Search the records that follow and extract every line containing the string "ChatState".

::: The input :::

(** [tracing::Level], ordered by verbosity. *)
Module Level.
Inductive t := ERROR | WARN | INFO | DEBUG | TRACE.
Definition verbosity (l : t) : nat :=
  match l with ERROR => 0 | WARN => 1 | INFO => 2 | DEBUG => 3 | TRACE => 4 end.
End Level.

(** The events emitted to the web view. *)
Module UiEvent.
Inductive t :=
| PeerUpdated (u : PeerStateUI)
| PeerRemoved (id : Text)
| TopicJoined (active_peers : nat)
| ChatMsg (from_id nickname text : Text) (is_self : bool)
| ImageStart (from_id nickname : Text) (image_id size : Z) (is_self : bool)
| ImageProgress (image_id bytes total : Z) (is_self : bool)
| ChatImage (from_id nickname : Text) (image_id : Z) (data_uri : Text) (is_self : bool)
| ImageSendError (image_id : Z) (error : Text)
| BlePeerUpdated (u : BlePeerDebugUI)
| BlePeerRemoved (device_id : DeviceId)
| DebugLog (target : string) (level : Level.t) (message : Text).
End UiEvent.

(** What an operation asks of the rest of the world. *)
Module Out.
Inductive t :=
| Emit (e : UiEvent.t)
| JoinPeers (peers : list EndpointId)
| Broadcast (payload : Bytes)
| StreamImage (peer : EndpointId) (image_id : Z) (avif : Bytes)
| Restart.
End Out.

Section Peers.
Context {ET : EndpointText} {HI : HashIter}.
Abbreviation Peers := (gmap EndpointId PeerState) (only parsing).
(* ===== verification/ChatRun.v ===== *)
(** * ChatRun: runs of the chat demo

    The handlers of [ChatApp] interleaved in any order.  Every step is described
    entry by entry ([entry_step]): what it does to the entry of one peer, what it
    tells the web view about it, and how often it asks gossip to join it.  The
    theorems follow from that. *)

From S2P Require Import Prelude Async Peer Routing Registry Transport.
From S2P Require Import ChatProtocol ChatState ChatImage ChatApp ChatStart.
Open Scope Z_scope.

Module AppStep.
Inductive t :=
| Start (bound subscribed : option Text)
| Pump (e : GossipEvent.t)
| Reconnect (scan : EndpointId -> bool)
| StaleTick
| TransportTick (snapshot : list BlePeerInfo) (device_for : EndpointId -> option DeviceId)
| SetNickname (nickname : Text)
| AddPeer (parse_error : Text) (joined : option Text) (id_str : Text)
| RemovePeer (parse_error : Text) (id_str : Text)
| EmitRemoved (i : nat)
| SendMessage (scan : EndpointId -> bool) (sent : option Text) (text : Text)
| SendImage (picked : option (Text + Bytes)) (image_id : Z) (join_error : option Text)
| ImageStream (polls : nat -> gmap Z PendingImage) (recv : RecvStream)
| SetDebug (enabled : bool)
| ResetApp (ios : bool) (removed : string -> bool).
End AppStep.

(** The state, what the pump and the transport tick remember, and the peers whose
    [remove_peer] has released the lock and has not told the web view yet. *)
Record AppSys := mkAppSys {
  sy_app : AppState;
  sy_topic_joined : bool;
  sy_last_emitted : gmap DeviceId BlePeerDebugUI;
  sy_removals : list EndpointId;
}.

(** ** Loops over a map *)

Section Loops.
Context {HI : HashIter} {K : Type} `{Countable K} {V : Type}.
Implicit Types (m : gmap K V) (l : list (K * V)).

Lemma NoDup_hm_fst m : NoDup (hm_iter m).*1.
Proof. apply (NoDup_hm_keys m). Qed.

(** Changing the entries in place. *)
Definition in_place (f : V -> V) l m : gmap K V := foldl (fun m '(k, v) => <[k := f v]> m) m l.

Lemma lookup_in_place f m k : in_place f (hm_iter m) m !! k = f <$> m !! k.
Proof.
  assert (forall l (m' : gmap K V), NoDup l.*1 ->
    (forall v, (k, v) ∈ l -> in_place f l m' !! k = Some (f v)) /\
    (k ∉ l.*1 -> in_place f l m' !! k = m' !! k)) as Hl.
  { induction l as [|[k' v'] l IH]; intros m' Hn; [split; [set_solver|done]|].
    change (in_place f ((k', v') :: l) m') with (in_place f l (<[k':=f v']> m')).
    cbn in Hn. apply NoDup_cons in Hn as [Hk' Hn]. destruct (IH (<[k':=f v']> m') Hn) as [H1 H2].
    split; [|intros Hk; rewrite H2, lookup_insert_ne by set_solver; done].
    intros v [[= -> ->]|Hv]%elem_of_cons; [|by apply H1].
    by rewrite H2, lookup_insert_eq. }
  destruct (Hl (hm_iter m) m (NoDup_hm_fst m)) as [H1 H2]. destruct (m !! k) as [v|] eqn:E; cbn.
  - apply H1. by apply elem_of_hm_iter.
  - rewrite H2; [done|]. intros [[k' v] [-> Hv%elem_of_hm_iter]]%list_elem_of_fmap. cbn in E. congruence.
Qed.

(** Of the outputs of a loop only those of one key concern it. *)
Lemma omap_loop {A B} (h : A -> option B) (g : K * V -> list A) m k :
  (forall k' v, m !! k' = Some v -> k' <> k -> omap h (g (k', v)) = []) ->
  omap h (hm_iter m ≫= g) = match m !! k with Some v => omap h (g (k, v)) | None => [] end.
Proof.
  intros Ho. assert (forall k' v, (k', v) ∈ hm_iter m -> k' <> k -> omap h (g (k', v)) = []) as Ho'
    by (intros k' v Hin; apply Ho; by apply elem_of_hm_iter).
  assert (forall l, NoDup l.*1 -> (forall k' v, (k', v) ∈ l -> k' <> k -> omap h (g (k', v)) = []) ->
    (k ∉ l.*1 -> omap h (l ≫= g) = []) /\
    forall v, (k, v) ∈ l -> omap h (l ≫= g) = omap h (g (k, v))) as Hl.
  { clear. induction l as [|[k' v'] l IH]; intros Hn Ho; cbn; [split; [done|set_solver]|].
    cbn in Hn. apply NoDup_cons in Hn as [Hk' Hn].
    destruct (IH Hn) as [H1 H2]; [intros; apply Ho; [by right|done]|]. rewrite omap_app. split.
    - intros Hk. rewrite H1 by set_solver. rewrite Ho by set_solver. done.
    - intros v [[= -> ->]|Hv]%elem_of_cons; [by rewrite H1, app_nil_r|].
      rewrite Ho, (H2 v Hv); [done|by left|]. intros ->. apply Hk', list_elem_of_fmap. by exists (k, v). }
  destruct (Hl (hm_iter m) (NoDup_hm_fst m) Ho') as [H1 H2]. destruct (m !! k) as [v|] eqn:E.
  - apply H2. by apply elem_of_hm_iter.
  - apply H1. intros [[k' v] [-> Hv%elem_of_hm_iter]]%list_elem_of_fmap. cbn in E. congruence.
Qed.
End Loops.

Definition msg_from (m : ChatMsg.t) : EndpointId :=
  match m with
  | ChatMsg.Hello f _ | ChatMsg.Text f _ _ | ChatMsg.NicknameChanged f _
  | ChatMsg.ImageStart f _ _ _ => f
  end.

(** The handler of one message. *)
Ltac open_message :=
  cbn [on_message msg_from] in *; unfold on_hello, on_text, on_nickname_changed, on_image_start in *.

Section Run.
Context {ET : EndpointText} {PC : Postcard} {IC : ImageCodec} {HI : HashIter}.
Context (public : Bytes -> EndpointId) (fs_write : Bytes -> option Bytes -> option Bytes).
Implicit Types (a : AppState) (s : AppSys) (x : AppStep.t).

Definition with_app s (r : AppState * list Out.t) : AppSys * list Out.t :=
  (mkAppSys r.1 (sy_topic_joined s) (sy_last_emitted s) (sy_removals s), r.2).

(** One step at time [now]; a command's result is told to its caller only. *)
Definition app_step (now : Instant) x s : AppSys * list Out.t :=
  let a := sy_app s in
  match x with
  | AppStep.Start bound subscribed =>
      if ap_endpoint a then (s, [])
      else with_app s (finish_start public now bound subscribed a).1
  | AppStep.Pump e =>
      let '(a, joined, out) := pump_event public fs_write now (sy_topic_joined s) e a in
      (mkAppSys a joined (sy_last_emitted s) (sy_removals s), out)
  | AppStep.Reconnect scan => (s, reconnect_tick public scan a)
  | AppStep.StaleTick => with_app s (stale_tick now a)
  | AppStep.TransportTick snapshot device_for =>
      let '(a, last, out) :=
        transport_state_tick public fs_write now snapshot device_for (sy_last_emitted s) a in
      (mkAppSys a (sy_topic_joined s) last (sy_removals s), out)
  | AppStep.SetNickname n => with_app s (set_nickname public fs_write n a)
  | AppStep.AddPeer pe joined id => with_app s (add_peer fs_write now pe joined id a).1
  | AppStep.RemovePeer pe id =>
      let '(a, r) := remove_peer_locked public fs_write pe id a in
      (mkAppSys a (sy_topic_joined s) (sy_last_emitted s)
         (match r with inr k => sy_removals s ++ [k] | inl _ => sy_removals s end), [])
  | AppStep.EmitRemoved i =>
      match sy_removals s !! i with
      | Some k =>
          (mkAppSys a (sy_topic_joined s) (sy_last_emitted s) (delete i (sy_removals s)),
           remove_peer_emit k)
      | None => (s, [])
      end
  | AppStep.SendMessage scan sent text => (s, (send_message public scan sent text a).1)
  | AppStep.SendImage picked id je => (s, (send_image public picked id je a).1)
  | AppStep.ImageStream polls recv =>
      let '(evs, _, pending) := handle_image_stream polls recv (ap_pending_images a) in
      with_app s (set_ap_pending pending a, Out.Emit <$> evs)
  | AppStep.SetDebug b => with_app s (set_debug b a, [])
  | AppStep.ResetApp ios removed => with_app s (reset_app ios removed a)
  end.

(** A run, with what every step puts out. *)
Fixpoint app_run (l : list (Instant * AppStep.t)) s : AppSys * list (Instant * AppStep.t * list Out.t) :=
  match l with
  | [] => (s, [])
  | (now, x) :: l' =>
      let '(s1, out) := app_step now x s in
      let '(s2, tr) := app_run l' s1 in (s2, (now, x, out) :: tr)
  end.

(** ** What the web view is told of a peer, and how often it is nudged *)

(** [Some (Some u)]: the event shows [u]; [Some None]: it removes the peer. *)
Definition about (id : EndpointId) (o : Out.t) : option (option PeerStateUI) :=
  match o with
  | Out.Emit (UiEvent.PeerUpdated u) => if decide (pu_id u = ep_to_string id) then Some (Some u) else None
  | Out.Emit (UiEvent.PeerRemoved t) => if decide (t = ep_to_string id) then Some None else None
  | _ => None
  end.
(* ===== verification/ChatDelivery.v ===== *)
(** * ChatDelivery: from one chat application to another, and coming up

    What is typed or picked on one node is what the web view of another shows;
    how [start_node] ends; and behaviour of the demo at odds with its intent. *)

From S2P Require Import Prelude Async Peer Interface Blew Routing Registry Transport Construct.
From S2P Require Import ChatProtocol ChatState ChatImage ChatApp ChatStart ChatRun ChatFacts.
Open Scope Z_scope.

Section Delivery.
Context {ET : EndpointText} {PC : Postcard} {IC : ImageCodec} {HI : HashIter}.
Context (public : Bytes -> EndpointId) (fs_write : Bytes -> option Bytes -> option Bytes).
Implicit Types (a b : AppState).

(** ** Messages *)

(** What a message adds to the chat of the web view. *)
Definition chat_lines (out : list Out.t) : list UiEvent.t :=
  omap (fun o => match o with
                 | Out.Emit (UiEvent.ChatMsg _ _ _ _ as e) => Some e
                 | Out.Emit (UiEvent.ChatImage _ _ _ _ _ as e) => Some e
                 | _ => None
                 end) out.

Lemma on_inbound_lines now from nick rest b :
  chat_lines (on_inbound fs_write now from nick rest b).2 = chat_lines rest.
Proof.
  unfold on_inbound, chat_lines. destruct (inbound_peer _ _ _) as [p []]; cbn [fst snd];
    cbn [omap list_omap emit_peer]; rewrite omap_app; cbn; by rewrite app_nil_r.
Qed.

Lemma on_inbound_nickname now from nick rest b :
  exists p, ap_peers (on_inbound fs_write now from nick rest b).1 !! from = Some p /\
    cp_nickname p = Some nick /\ is_Some (cp_gossip p).
Proof.
  unfold on_inbound, inbound_peer. set (p := or_insert_peer now from (ap_peers b)). clearbody p.
  destruct (should_nudge_join_inbound _ _ _); cbn; rewrite lookup_insert_eq;
    destruct (cp_gossip p) as [g|] eqn:E; cbn; rewrite ?E; cbn; eauto.
Qed.

Lemma broadcasts_send scan text a :
  omap (fun o => match o with Out.Broadcast m => Some m | _ => None end)
    (send_message public scan None text a).1 =
  (if ap_gossip_sender a then [encode_or_empty (ChatMsg.Text (own_id public a) (ap_nickname a) text)] else []).
Proof.
  unfold send_message. destruct (ap_gossip_sender a); [|done]. cbn [fst].
  rewrite !omap_app. by destruct (app_join_targets public scan a).
Qed.

(** What is typed on one node is what another shows.  A started node broadcasts
    exactly one message and shows the text as its own; a node with another
    identity that receives the message shows one line, with the sender's
    identity, nickname and text, and from then on tracks the sender under that
    nickname; the sender itself, were it to receive the message, shows nothing. *)
Theorem text_delivered (a b : AppState) (scan : EndpointId -> bool) (text payload : Bytes)
    (now : Instant) (joined : bool) :
  ap_gossip_sender a = true ->
  to_allocvec (ChatMsg.Text (own_id public a) (ap_nickname a) text) = Some payload ->
  let '(out, res) := send_message public scan None text a in
  let '(b', _, out') := pump_event public fs_write now joined (GossipEvent.Received payload) b in
  let line := UiEvent.ChatMsg (ep_to_string (own_id public a)) (ap_nickname a) text in
  res = inr tt /\
  omap (fun o => match o with Out.Broadcast m => Some m | _ => None end) out = [payload] /\
  chat_lines out = [line true] /\
  if decide (own_id public a = own_id public b) then b' = b /\ out' = []
  else chat_lines out' = [line false] /\
    exists p, ap_peers b' !! own_id public a = Some p /\ cp_nickname p = Some (ap_nickname a).
Proof.
  intros Hs Hp. pose proof (broadcasts_send scan text a) as Hb. rewrite Hs in Hb.
  unfold send_message in *. rewrite Hs in *. cbn [fst] in Hb.
  cbn [pump_event]. rewrite (from_to_allocvec _ _ Hp). open_message.
  assert (encode_or_empty (ChatMsg.Text (own_id public a) (ap_nickname a) text) = payload) as He
    by (unfold encode_or_empty; by rewrite Hp).
  rewrite He in *.
  assert (chat_lines ((join_out (app_join_targets public scan a) ++ [Out.Broadcast payload]) ++
    [Out.Emit (UiEvent.ChatMsg (ep_to_string (own_id public a)) (ap_nickname a) text true)]) =
    [UiEvent.ChatMsg (ep_to_string (own_id public a)) (ap_nickname a) text true]) as Hl
    by (unfold chat_lines; rewrite !omap_app; by destruct (app_join_targets public scan a)).
  destruct (decide _) as [Heq|Hne]; [done|].
  pose proof (on_inbound_lines now (own_id public a) (ap_nickname a)
    [Out.Emit (UiEvent.ChatMsg (ep_to_string (own_id public a)) (ap_nickname a) text false)] b) as H1.
  pose proof (on_inbound_nickname now (own_id public a) (ap_nickname a)
    [Out.Emit (UiEvent.ChatMsg (ep_to_string (own_id public a)) (ap_nickname a) text false)] b) as (p & Hp1 & Hp2 & _).
  destruct (on_inbound _ _ _ _ _ _) as [b' out']. cbn [fst snd] in *.
  split_and!; try done. by exists p.
Qed.

(** ** Images *)

(** The announcement of an image reaches the map of pending images. *)
Lemma image_announced now joined a b image_id size payload :
  to_allocvec (ChatMsg.ImageStart (own_id public a) (ap_nickname a) image_id size) = Some payload ->
  own_id public a <> own_id public b ->
  let '(b', _, out) := pump_event public fs_write now joined (GossipEvent.Received payload) b in
  ap_pending_images b' =
    <[image_id := mkPendingImage (ep_to_string (own_id public a)) (ap_nickname a) size]>
      (ap_pending_images b).
Proof.
  intros Hp Hne. cbn [pump_event]. rewrite (from_to_allocvec _ _ Hp). open_message.
  rewrite decide_False by done. unfold on_inbound. by destruct (inbound_peer _ _ _).
Qed.

(** C29. An image arrives as it was sent.  Picking an image on a started node shows it
    there and broadcasts one announcement; every stream that reported no error
    carried the whole image, and a node that receives the announcement and reads
    that stream, cut into pieces in any way, shows the same image under the
    sender's identity and nickname if the announcement is there by the last of
    the 21 looks, with a progress that grows to the full size, and forgets the
    announcement; an image above the limit is refused. *)
Theorem image_delivered (a b : AppState) (data avif payload : Bytes) (image_id : Z)
    (now : Instant) (joined : bool) (env : StreamEnv) (recv : RecvStream)
    (polls : nat -> gmap Z PendingImage) (k : nat) (pending : gmap Z PendingImage) :
  ap_gossip_sender a = true -> ap_endpoint a = true -> own_id public a <> own_id public b ->
  0 <= image_id < 2 ^ 64 -> encode_image_from_bytes data = inr avif ->
  to_allocvec (ChatMsg.ImageStart (own_id public a) (ap_nickname a) image_id (Z.of_nat (length avif)))
    = Some payload ->
  (stream_image_to_peer env image_id avif).2 = inr tt ->
  mjoin (rs_chunks recv) = mjoin (stream_image_to_peer env image_id avif).1 -> rs_error recv = None ->
  (k <= 20)%nat -> (forall j, (j < k)%nat -> polls j !! image_id = None) ->
  let '(out, res) := send_image public (Some (inr data)) image_id None a in
  let '(b', _, _) := pump_event public fs_write now joined (GossipEvent.Received payload) b in
  polls k = ap_pending_images b' ->
  let '(evs, res', pending') := handle_image_stream polls recv pending in
  let line := UiEvent.ChatImage (ep_to_string (own_id public a)) (ap_nickname a) image_id
                (avif_to_data_uri avif) in
  res = inr tt /\ chat_lines out = [line true] /\
  omap (fun o => match o with Out.Broadcast m => Some m | _ => None end) out = [payload] /\
  if MAX_IMAGE_SIZE <? Z.of_nat (length avif)
  then res' = inl (str "image too large")
  else res' = inr tt /\ pending' = delete image_id pending /\
    exists counts,
      evs = ((fun n => UiEvent.ImageProgress image_id n (Z.of_nat (length avif)) false) <$> counts)
            ++ [line false] /\
      StronglySorted Z.le (0 :: counts) /\ List.last counts 0 = Z.of_nat (length avif).
Proof.
  intros Hs He Hne Hid Henc Hp Hsent Hj Herr Hk Hbefore.
  pose proof (image_announced now joined a b image_id _ payload Hp Hne) as Han.
  destruct (pump_event _ _ _ _ _ _) as [[b' ?] ?].
  unfold send_image. rewrite Henc, Hs, He. cbn [andb]. intros Hpoll.
  rewrite stream_image_sent in Hj by done.
  assert (wait_for_pending polls image_id = Some (mkPendingImage (ep_to_string (own_id public a))
    (ap_nickname a) (Z.of_nat (length avif)))) as Hw.
  { apply (wait_for_pending_found _ _ k); [done| |done]. by rewrite Hpoll, Han, lookup_insert_eq. }
  pose proof (handle_image_stream_ok polls recv pending image_id avif Hid Hj Herr) as H.
  cbn zeta in H. rewrite Hw in H. destruct (handle_image_stream _ _ _) as [[evs res'] pending'].
  assert (encode_or_empty (ChatMsg.ImageStart (own_id public a) (ap_nickname a) image_id
    (Z.of_nat (length avif))) = payload) as -> by (unfold encode_or_empty; by rewrite Hp).
  split_and!; [done| | |].
  - unfold chat_lines. cbn. by induction (List.filter _ _).
  - cbn. f_equal. by induction (List.filter _ _).
  - destruct (MAX_IMAGE_SIZE <? Z.of_nat (length avif)); [by destruct H|].
    destruct H as (-> & -> & progress & -> & Hc). destruct (Hc _ eq_refl) as (counts & -> & ? & ?).
    split_and!; try done. by exists counts.
Qed.

(** ** The list of peers *)

#[local] Instance nickname_le_total : Total nickname_le.
Proof.
  intros [x|] [y|]; cbn; auto. rewrite (bytes_cmp_antisym x y). destruct (bytes_cmp x y); cbn; auto.
Qed.
#[local] Instance ui_le_total : Total ui_le.
Proof.
  intros x y. unfold ui_le.
  destruct (Z.lt_trichotomy (status_rank (pu_status x)) (status_rank (pu_status y))) as [H|[H|H]]; [by left; left| |by right; left].
  destruct (nickname_le_total (pu_nickname x) (pu_nickname y)); [left|right]; right; done.
Qed.

(** [get_peers] lists the node itself and then every tracked peer once, best status
    first. *)
Lemma get_peers_sorted now a :
  exists others, get_peers public now a =
    mkPeerStateUI (ep_to_string (own_id public a)) (Some (ap_nickname a)) "self" None None 0 0 :: others /\
    others ≡ₚ (to_ui now <$> hm_values (ap_peers a)) /\ Sorted ui_le others.
Proof.
  eexists. split; [done|]. split; [apply merge_sort_Permutation|apply Sorted_merge_sort; apply _].
Qed.
End Delivery.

:::

- **Answer space**
From S2P Require Import ChatProtocol ChatState ChatImage ChatApp ChatStart.
From S2P Require Import ChatProtocol ChatState ChatImage ChatApp ChatStart ChatRun ChatFacts.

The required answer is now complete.